Currall talked to WUSF’s University Beat in one of his first extended interviews with any Tampa Bay area reporter.
Last week, we heard about his preparations and early goals and priorities. This week, we covered his management style and what people can expect from him.
“I see this as a great stewardship opportunity. And what I'm going to be able to accomplish in the next several years are very much a function of what President (Judy) Genshaft has accomplished,” Currall said, referring to his predecessor, who retired after 19 years leading USF.
“It's a relay race, so I’ve been handed the baton now. She ran very well, 19 years; I will now run for hopefully many, many more years here. And then someday, I will hand off the baton to someone else,” he said. “My job is to help envision the future of the university, help inspire people to be effective in their jobs, and to be a tireless advocate for the university. So I'll be working night and day for USF.”
Currall, who comes to USF from Southern Methodist University where he was Provost and Vice President for Academic Affairs for three years, also has experience as a psychological scientist. He thinks that will play into his leadership style.
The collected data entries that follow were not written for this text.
Lemma hybrid_indexes_observations_then_roads_witness :
  exists h' fs' scores,
    Hybrid.prepare_data false (Hybrid.init "data", two_station_sources)
    = (Ok tt, (h', fs')) /\
    let points := map fst (Ingest.observations [station_a; station_b])
                  ++ map Ingest.centroid [] in
    hybrid_prepared h' points scores /\
    List.length points
    = (List.length (Ingest.observations [station_a; station_b]) + 0)%nat /\
    Hybrid.traffic_data h' = Some [station_a; station_b] /\
    Hybrid.road_network h' = Some [].
Proof.
  apply (hybrid_indexes_observations_then_roads false (Hybrid.init "data")
           two_station_sources [station_a; station_b] []).
  - reflexivity.
  - reflexivity.
  - reflexivity.
  - intros r [].
  - left. discriminate.
Defined.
“Well, it comes in handy,” he said with a laugh. “Every organization is different and every team is different. But I hope to be able to use that background to understand my colleagues and help us understand how to organize ourselves and arrange for rewards and ways to retain great faculty and administrators in a way that's aligned with the strategic vision of the university.”
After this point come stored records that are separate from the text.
(** Merging a text-keyed dictionary into the empty one gives it back. *)
Lemma update_all_fresh (d : dict) :
  forall acc,
    str_keys acc = true -> str_keys d = true ->
    NoDup (dict_keys acc ++ dict_keys d)%list ->
    update_all acc d = (acc ++ d)%list.
Proof.
  unfold update_all.
  induction d as [| [k w] d IH]; intros acc Sa Sd N; simpl.
  - now rewrite app_nil_r.
  - simpl in Sd. apply andb_prop in Sd. destruct Sd as [Sk Sd].
    destruct k; try discriminate Sk.
    destruct (dict_keys_dict_set s w acc Sa) as [[I _] | [_ E]].
    + exfalso. simpl in N. apply NoDup_remove_2 in N.
      apply N, in_or_app. now left.
    + rewrite E, IH.
      * now rewrite <- app_assoc.
      * rewrite str_keys_app, Sa. reflexivity.
      * exact Sd.
      * unfold dict_keys in *. rewrite map_app, <- app_assoc. exact N.
Qed.

Lemma dict_set_other (k : value) (w : value) (x : string) (v : value) :
  py_eq k (VStr x) = false ->
  forall (d : dict) (i : nat),
    nth_error d i = Some (VStr x, v) ->
    nth_error (dict_set k w d) i = Some (VStr x, v).
Proof.
  intros K. induction d as [| [k0 v0] d IH]; intros [| i] H; simpl in *;
    try discriminate H.
  - injection H as -> ->. now rewrite K.
  - destruct (py_eq k k0); simpl; [exact H | now apply IH].
Qed.

Lemma dict_set_same (x : string) (w v : value) :
  forall (d : dict) (i : nat),
    text_keyed d ->
    nth_error d i = Some (VStr x, v) ->
    nth_error (dict_set (VStr x) w d) i = Some (VStr x, w).
Proof.
  induction d as [| [k0 v0] d IH]; intros [| i] [S N] H; simpl in *;
    try discriminate H.
  - injection H as -> ->. simpl. now rewrite String.eqb_refl.
  - apply andb_prop in S. destruct S as [S0 S].
    destruct k0; try discriminate S0.
    destruct (String.eqb_spec x s) as [-> | _]; simpl.
    + exfalso. inversion N as [| ? ? Nin _]; subst. apply Nin.
      apply nth_error_In in H.
      change (VStr s) with (fst (VStr s, v)). now apply in_map.
    + apply IH; [| exact H]. split; [exact S | now inversion N].
Qed.

Lemma update_all_overrides (x : string) (v2 : value) (i : nat) (d2 : dict) :
  forall acc cur,
    text_keyed acc -> text_keyed d2 ->
    nth_error acc i = Some (VStr x, cur) ->
    In (VStr x, v2) d2 \/ (cur = v2 /\ ~ In (VStr x) (dict_keys d2)) ->
    text_keyed (update_all acc d2) /\
    nth_error (update_all acc d2) i = Some (VStr x, v2).
Proof.
  unfold update_all.
  induction d2 as [| [k w] d2 IH]; intros acc cur Ha [S N] Hi Hx; simpl.
  - destruct Hx as [[] | [-> _]]. now split.
  - simpl in S. apply andb_prop in S. destruct S as [Sk S].
    destruct k as [| | | k | |]; try discriminate Sk.
    simpl in N. inversion N as [| ? ? Nin N']; subst.
    assert (T : text_keyed d2) by now split.
    pose proof (text_keyed_dict_set k w acc Ha) as Ha'.
    destruct (String.eqb_spec k x) as [-> | D].
    + assert (w = v2) as ->.
      { destruct Hx as [[E | E] | [_ E]].
        - congruence.
        - exfalso. apply Nin.
          change (VStr x) with (fst (VStr x, v2)). now apply in_map.
        - exfalso. apply E. now left. }
      apply (IH _ v2 Ha' T).
      * now apply dict_set_same with (v := cur).
      * right. split; [reflexivity | exact Nin].
    + apply (IH _ cur Ha' T).
      * apply dict_set_other; [| exact Hi].
        simpl. now apply String.eqb_neq.
      * destruct Hx as [[E | E] | [E1 E2]].
        -- congruence.
        -- now left.
        -- right. split; [exact E1 |]. intros F. apply E2. now right.
Qed.

(** C8: two rendered files are loaded in order, the first holds a test
    named [x] at place [i], the second holds a test named [x] too.  The
    merged mapping then has [x] at place [i] with the value of the second
    file, and at no other place. *)
Theorem merge_overrides (fs : file_system) (self : loader)
    (f1 f2 : string) (t1 t2 : value) (d1 d2 : dict)
    (x : string) (i : nat) (v1 v2 : value) :
  test_files self = [f1; f2] ->
  render fs f1 = Ok t1 -> loads_dumps t1 = VDict d1 ->
  render fs f2 = Ok t2 -> loads_dumps t2 = VDict d2 ->
  nth_error d1 i = Some (VStr x, v1) ->
  In (VStr x, v2) d2 ->
  exists self',
    load_test_suite fs self = Ok self' /\
    nth_error (test_dict self') i = Some (VStr x, v2) /\
    (forall j v, nth_error (test_dict self') j = Some (VStr x, v) -> j = i).
Proof.
  intros F R1 L1 R2 L2 H1 H2.
  pose proof (loads_dumps_text_keyed t1 d1 L1) as T1.
  pose proof (loads_dumps_text_keyed t2 d2 L2) as T2.
  unfold load_test_suite. cbn [test_files search_paths test_dict].
  rewrite F. cbn [fold_left bind].
  unfold _load_file_salt_rendered.
  cbn [test_files search_paths test_dict]. rewrite R1. cbn [bind].
  rewrite L1. cbn [items bind test_files search_paths test_dict].
  rewrite R2. cbn [bind].
  rewrite L2. cbn [items bind test_files search_paths test_dict].
  eexists. split; [reflexivity |]. cbn [test_dict].
  rewrite (update_all_fresh d1 []); [| reflexivity | apply T1 | apply T1].
  cbn [app].
  destruct (update_all_overrides x v2 i d2 d1 v1 T1 T2 H1 (or_introl H2))
    as [[_ N] E].
  split; [exact E |].
  intros j v Hj.
  apply (proj1 (NoDup_nth_error (dict_keys (update_all d1 d2))) N);
    unfold dict_keys.
  - rewrite length_map. apply nth_error_Some. congruence.
  - now rewrite !nth_error_map, Hj, E.
Qed.

Lemma merge_overrides_witness :
  exists self',
    load_test_suite fs_two loader_two = Ok self' /\
    nth_error (test_dict self') 1 =
      Some (VStr "x", VDict [(VStr "assertion", VStr "assertFalse")]) /\
    (forall j v, nth_error (test_dict self') j = Some (VStr "x", v) -> j = 1).
Proof.
  apply (merge_overrides fs_two loader_two "one.tst" "two.tst"
           (VDict [(VStr "w", VDict [(VStr "skip", VBool true)]);
                   (VStr "x", VDict [(VStr "assertion", VStr "assertTrue")])])
           (VDict [(VStr "x", VDict [(VStr "assertion", VStr "assertFalse")]);
                   (VStr "y", VDict [])])
           [(VStr "w", VDict [(VStr "skip", VBool true)]);
            (VStr "x", VDict [(VStr "assertion", VStr "assertTrue")])]
           [(VStr "x", VDict [(VStr "assertion", VStr "assertFalse")]);
            (VStr "y", VDict [])]
           "x" 1 (VDict [(VStr "assertion", VStr "assertTrue")])
           (VDict [(VStr "assertion", VStr "assertFalse")]));
    try reflexivity.
  now left.
Defined.


(** * Further properties of the validator and of [run_test] *)

Lemma falsy_not_alias (v : value) :
  truthy v = false -> in_list v [VStr "saltcheck.state_apply"] = false.
Proof.
  intros H. unfold in_list. simpl. rewrite orb_false_r.
  destruct v; try reflexivity. simpl in *.
  destruct (String.eqb_spec s "saltcheck.state_apply") as [-> | _];
    [discriminate H | reflexivity].
Qed.

Lemma is_valid_without_operation (env : salt_env) (td : test_def) :
  truthy (get td "module_and_function" VNone) = false ->
  truthy (get td "skip" (VBool false)) = false ->
  __is_valid_test env td = Ok false.
Proof.
  intros Hm Hs. unfold __is_valid_test.
  rewrite Hs, Hm, (falsy_not_alias _ Hm). cbn [bind].
  repeat match goal with
         | |- context [if ?c then _ else _] => destruct c
         end; reflexivity.
Qed.

(** X1: a test definition that is not skipped and has no operation name
    (the key is missing, or its value is empty or null) is reported as
    "Fail - invalid test", whatever the collaborators would answer: they
    are not asked. *)
Theorem run_test_without_operation (env : salt_env) (td : test_def)
    (start end_ : Z) :
  truthy (get td "module_and_function" VNone) = false ->
  truthy (get td "skip" (VBool false)) = false ->
  run_test env td start end_ =
    Ok {| status := "Fail - invalid test"; duration := (end_ - start)%Z |}.
Proof.
  intros Hm Hs. rewrite run_test_steps.
  now rewrite (is_valid_without_operation env td Hm Hs).
Qed.

Lemma run_test_without_operation_witness :
  run_test env_lookup_fails without_operation 10 25 =
    Ok {| status := "Fail - invalid test"; duration := 15 |}.
Proof.
  apply (run_test_without_operation env_lookup_fails without_operation 10 25);
    reflexivity.
Defined.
“I have also a background in teaching and negotiation and conflict management, so sometimes that comes in handy when we have to try to incorporate many perspectives from many different people across campus and reach a decision.”
That includes the 13 members of the USF Board of Trustees – admittedly, much smaller than the 42-member board to whom he had to answer at SMU.
“It's a great board, but a much larger group. So I'm very excited here about reporting to a relatively smaller group of Trustees and it's a great group of people here at USF on that Board of Trustees, so I'm really eager to work with them,” he said.
He’ll also be working with state lawmakers on USF’s priorities.
“I've met Governor (Ron) DeSantis, I've spoken to a number of legislators, some of them have called me and welcome me and congratulated me. I see that as a fundamental part of my job to really engage with them and to share with them my excitement for USF,” said Currall. “This is an amazing campus. It's the fastest rising public university in the country, if we look at US News and World Report rankings since 2013. And so I'm just thrilled to be able to tell that story and to advocate for this trajectory that we have.”
Currall said he doesn’t feel pressure to make any major changes or moves early in his tenure.
“My job is to help the USF community make the right decisions for the university in the long run. Sometimes those are group decisions: it might be my top leadership team, it might be decisions that the Board of Trustees has to make, sometimes the decisions that I have to make personally,” he said. “But I don't think it's wise for a leader to try to do something simply symbolic as a way to establish authority. I think the more mature approach is really just always to be thinking about what's in the best interest of the university.”
“I try to make decisions that will be received well and be seen as thoughtful and aligned with the strategic vision of the university,” added Currall.
He also doesn’t think he'll be under Genshaft's shadow. Unlike other previous retired university presidents, she doesn’t have a formal role at USF after her retirement.
“Judy has her special style that has been very successful,” he said. “There are lots of different styles that leaders can have to be successful, I will try to be true to myself and my own style, and I think that I expect that that will work out very well. That has worked well in previous institutions where I've been always just trying to do what's best for the university, always trying to think about the long-term interest of the university, and I find over time that I've been able to gain respect of my colleagues. And so I very much hope that'll happen here at USF as well.”
Currall also hopes his position at USF will be his last.
“I would love to spend 10 years or longer at USF. My wife and I have moved to Tampa – we think it's a wonderful community,” said Currall, who added that they’ve moved into the Lifsey House on USF’s Tampa campus, making them the first couple to live full-time in the President’s House since it was built in 1993.
“It's going to be a great place for us to have as our residence, but even more importantly, a great place for us to showcase USF and to bring visitors and leaders and alumni and donors to the house and to use that as a platform for us to tell the story about the future of USF.”